Doctorant en philosophie et allocataire du FAPESP, João Gabriel Borges Ribeiro effectue un stage doctoral d’un an (04/2023-04/2024) au Centre Léon Robin, grâce à une bourse BEPE/FAPESP.

 

Résumé du projet de thèse :

Émotions et désirs : comment tracer, dans la carte conceptuelle d'Aristote, la ligne qui en délimite les frontières ? Qu'est-ce qui justifie l'apparente indiscernabilité de cette zone frontière ? Le lexique aristotélicien utilisé pour désigner les émotions est essentiellement constitué des termes pathos et pathe - qui recouvrent sémantiquement les différents types d'émotions, chacune désignée par sa propre nomenclature. Quant au désir, il est qualifié du terme général orexis et des termes spécifiques epithumia, thumos et boulesis. Les émotions et les désirs sont des phénomènes de l'âme en partie rationnels, en partie irrationnels, liés au mouvement, aux formes de cognition, aux plaisirs et aux douleurs. Ils sont au cœur du mécanisme motivationnel de l'action humaine et animale.

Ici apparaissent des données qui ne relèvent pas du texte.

(** ** Buffers of transport protocol gateways *)
Definition HAS_BUFFER_STATUS (pduId : Z) (st : PduRTpBufferStatus_type) : T bool :=
  let* n := get NTpRouteBuffers in
  if pduId <? n then
    let* p := PduRTpRouteBuffer pduId in
    match p with
    | None => ret false
    | Some i => let* b := PduRTpBuffer i in ret (bool_decide (b.(status) = st))
    end
  else ret false.

(** The loop of [PduR_ARC_AllocateBuffer]. *)
Fixpoint allocate (PduId TpSduLength : Z) (i : Z) (n : nat) (retVal : BufReq_ReturnType) : T BufReq_ReturnType :=
  match n with
  | O => ret retVal
  | S n =>
      let* b := PduRTpBuffer i in
      if bool_decide (b.(status) = PDUR_BUFFER_FREE) then
        if b.(bufferSize) <? TpSduLength then allocate PduId TpSduLength (i + 1) n BUFREQ_OVFL
        else
          let* _ := put_TpRouteBuffer PduId (Some i) in
          let* _ := upd_TpBuffer i (fun b => set_pduInfoPtr
                      {| SduDataPtr := b.(pduInfoPtr).(SduDataPtr); SduLength := TpSduLength |} b) in
          let* _ := upd_RouteBuffer PduId (set_status PDUR_BUFFER_RX_READY) in
          let* _ := upd_RouteBuffer PduId (set_txByteCount (replicate PDUR_MAX_GW_DESTINATIONS 0)) in
          let* _ := upd_RouteBuffer PduId (set_rxByteCount 0) in
          ret BUFREQ_OK
      else allocate PduId TpSduLength (i + 1) n retVal
  end.
Definition PduR_ARC_AllocateBuffer (PduId TpSduLength : Z) : T BufReq_ReturnType :=
  let* _ := SchM_Enter_PduR_EA_0 in
  let* n := get NTpBuffers in
  let* retVal := allocate PduId TpSduLength 0 (Z.to_nat n) BUFREQ_BUSY in
  let* _ := SchM_Exit_PduR_EA_0 in
  ret retVal.

Definition PduR_ARC_CheckBufferStatus (PduId length : Z) : T BufReq_ReturnType :=
  let* p := PduRTpRouteBuffer PduId in
  match p with
  | None => ret BUFREQ_NOT_OK
  | Some i =>
      let* b := PduRTpBuffer i in
      if length >? b.(pduInfoPtr).(SduLength) - b.(rxByteCount) then ret BUFREQ_NOT_OK
      else if bool_decide (b.(status) = PDUR_BUFFER_RX_READY) then
        let* _ := upd_RouteBuffer PduId (set_status PDUR_BUFFER_RX_BUSY) in
        let* _ := upd_RouteBuffer PduId (set_nAcc 0) in
        ret BUFREQ_OK
      else if bool_decide (b.(status) = PDUR_BUFFER_TX_BUSY) || bool_decide (b.(status) = PDUR_BUFFER_RX_BUSY)
      then ret BUFREQ_OK
      else ret BUFREQ_BUSY
  end.

Definition PduR_ARC_ReleaseRxBuffer (PduId : Z) : T BufReq_ReturnType :=
  let* n := get NTpRouteBuffers in
  if PduId >=? n then ret BUFREQ_NOT_OK
  else
    let* p := PduRTpRouteBuffer PduId in
    match p with
    | None => ret BUFREQ_OK
    | Some i =>
        let* b := PduRTpBuffer i in
        if bool_decide (b.(status) = PDUR_BUFFER_ALLOCATED_FROM_UP_MODULE) then
          let* _ := upd_RouteBuffer PduId (set_status PDUR_BUFFER_NOT_ALLOCATED_FROM_UP_MODULE) in ret BUFREQ_BUSY
        else if bool_decide (b.(status) = PDUR_BUFFER_RX_BUSY) then
          let* _ := upd_RouteBuffer PduId (set_status PDUR_BUFFER_TX_READY) in ret BUFREQ_BUSY
        else ret BUFREQ_OK
    end.

(** [PduRTpRouteBuffer(id)->status = FREE; ->nAcc = 0; PduRTpRouteBuffer(id) = NULL;] *)
Definition free_RouteBuffer (PduId : Z) : T unit :=
  let* _ := upd_RouteBuffer PduId (set_status PDUR_BUFFER_FREE) in
  let* _ := upd_RouteBuffer PduId (set_nAcc 0) in
  put_TpRouteBuffer PduId None.

Definition PduR_ARC_ReleaseTxBuffer (PduId : Z) : T BufReq_ReturnType :=
  let* p := PduRTpRouteBuffer PduId in
  match p with
  | None => ret BUFREQ_NOT_OK
  | Some i =>
      let* b := PduRTpBuffer i in
      if bool_decide (b.(status) = PDUR_BUFFER_TX_BUSY) then
        let* _ := free_RouteBuffer PduId in ret BUFREQ_OK
      else ret BUFREQ_NOT_OK
  end.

Ce sont donc des notions nécessaires pour établir une description adéquate de chacune des actions concrètes et, par conséquent, pour justifier l'évaluation morale. Mon objectif dans cette recherche est d'établir les frontières conceptuelles entre les notions du désir et de l'émotion chez Aristote. Cela nécessite une recherche scrupuleuse sur les commentaires et analyses qu'Aristote relie à ces concepts dans son corpus, comme une manière d'établir quels éléments convergent vers les deux définitions. Pour ce faire, une première étape consiste à comprendre comment ces concepts sont encadrés à l'intérieur de l'architecture de l'âme aristotélicienne. Dans un deuxième temps, il faudra rechercher comment le philosophe conçoit et emploie le terme thumos dans son travail. Il y a trois concurrents principaux pour être sa référence : un trait dispositionnel de caractère, une capacité (pour les émotions ?) et la colère. Cette discussion est pertinente parce que, pour certains chercheurs, thumos joue un rôle important en comblant le concept d'émotion et de désir dans la pensée d'Aristote. La principale preuve à l'appui de cette opinion se trouve dans Pol VII, 7, 1327b36-1328a7, où le thumos est dit être la capacité de l'âme (psyches dunamis) en vertu de laquelle les passions sont éprouvées (philoumen). Y a-t-il suffisamment de preuves bibliographiques pour parler d'une capacité de l'âme responsable de la production de tout le domaine émotionnel ? Est-il possible d'attribuer un rôle aussi important au thumos ? Y a-t-il vraiment un élément qui unifie les concepts de désir et d'émotion dans l'œuvre d'Aristote ? Telles sont les principales questions auxquelles il faut répondre.